Advanced optimization of a two-degree-of-freedom PID controller for air pressure monitoring sensor using a multi-objective genetic algorithm

Olatunde, Adunola Fatai and Dada, Anuoluwapo Emmanuel and Mommoh, Joshua Sokowonci and Ibharunujele, Solomon Obhenbhen and Shuaibu, Sani Aminu and Beremeh, Ruby Chinyere (2025) Advanced optimization of a two-degree-of-freedom PID controller for air pressure monitoring sensor using a multi-objective genetic algorithm. Global Journal of Engineering and Technology Advances, 23 (2). 045-076. ISSN 2582-5003

This study investigates the optimization of a 2-Degree-of-Freedom Proportional-Integral-Derivative (2DOF-PID) controller for an air pressure monitoring sensor system using a Multi-Objective Genetic Algorithm (MOGA). The research addresses the common challenge of time delays in real-world control systems, which often stem from sensor latency, actuator dynamics, and signal transmission lags which are factors that compromise system stability and performance. To address this, the system was mathematically modeled using a transfer function to represent the dynamic behavior of the air pressure monitoring sensor, a key component in regulating pneumatic systems.

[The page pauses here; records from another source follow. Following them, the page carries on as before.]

(* ===== verification/ProductionTests.v ===== *)
(** * ProductionTests: the tests of production.rs *)

From Stdlib Require Import Strings.String.
From S2P Require Import Prelude Crypto Codec Protocol Control System Bus Memory Device Data Firmware Station Runtime Wpa2 Wpa2Runtime Production TestSupport Primitives StationTests.
#[local] Open Scope Z_scope.

#[local] Existing Instances real_sha256 real_hmac real_pbkdf2 real_aes.

(** ** The fake bus, and helpers *)

Inductive NullBus : Type := null_bus.

#[local] Instance NullBus_ops : BusOps NullBus unit := {
  bus_read_status _ := mret 0;
  bus_write_status _ _ := mret tt;
  bus_read _ := modify (fun '(bus, data) => (bus, zeros (len data)));
  bus_write _ _ := mret tt }.
#[local] Instance NullDelay : DelayOps NullBus := { delay_ms _ bus := bus }.

Abbreviation mission := (MissionCriticalDriver NullBus).
Abbreviation production_error := (ProductionError.t unit).

(** [driver()] and [ready_driver()], and the rest of the test. *)
Definition with_driver (P : mission -> Prop) : Prop :=
  let? driver := MissionCriticalDriver_new 1 1 null_bus 64 64 1 0 0 in P driver.
Definition ready_driver (P : mission -> Prop) : Prop :=
  with_driver (fun driver =>
    P (mkMissionCriticalDriver (set_driver_state DriverState.Ready (mcd_inner driver)))).

(** [driver.inner.station_mut().m(..)] *)
Definition on_station (f : StationController -> StationController) (driver : mission) : mission :=
  mkMissionCriticalDriver (set_station (f (nd_station (mcd_inner driver))) (mcd_inner driver)).

Definition received_frame (ether_type : Z) : ReceivedFrame :=
  mkReceivedFrame 14 ether_type 0 (-40) 2412.
Definition umac_header : UmacHeader := mkUmacHeader 0 1 0 0 0 1 0 0.

Definition rx_event_payload : list Z :=
  edited (zeros 37)
    [(0, to_le 4 (DataCommand.to_u32 DataCommand.ReceiveBuffer)); (4, to_le 4 37); (13, [1]);
     (15, [24])].

Definition SECURE_RSN_IE : list Z :=
  [0x30; 20; 1; 0; 0; 0x0f; 0xac; 4; 1; 0; 0; 0x0f; 0xac; 4; 1; 0; 0; 0x0f; 0xac; 2; 0; 0].
Definition secure_driver (driver : mission) (P : Wpa2StationDriver NullBus -> Prop) : Prop :=
  let? supplicant :=
    Wpa2Supplicant_new [2; 0; 0; 0; 0; 1] [2; 0; 0; 0; 0; 2] (replicate 32 0x11)
      (replicate 32 0x33) SECURE_RSN_IE in
  P (Wpa2StationDriver_new driver supplicant 0).

Definition invalid_state {A} (r : res production_error A) : Prop :=
  match r with
  | Err (ProductionError.Driver (DriverError.InvalidState _ _)) => True
  | _ => False
  end.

The 2DOF-PID controller was implemented to independently manage reference tracking and disturbance rejection, providing greater control flexibility. The MOGA was employed to fine-tune the controller parameters based on three standard performance indices: Integral of Absolute Error (IAE), Integral of Squared Error (ISE), and Integral of Time-weighted Absolute Error (ITAE). For comparison, other optimization algorithms such as ChASO, GA, MOPSO, and ISCA were also applied. Simulation results demonstrated that the MOGA-optimized controller outperformed all other approaches, achieving superior performance metrics: -82.9% flow disturbance rejection, -76.8% temperature disturbance rejection, 1.24% overshoot, no undershoot, a fast-settling time of 44.25 seconds, and a rise time of 53.2 seconds. These results highlight the MOGA’s effectiveness in enhancing the robustness and responsiveness of pneumatic control systems.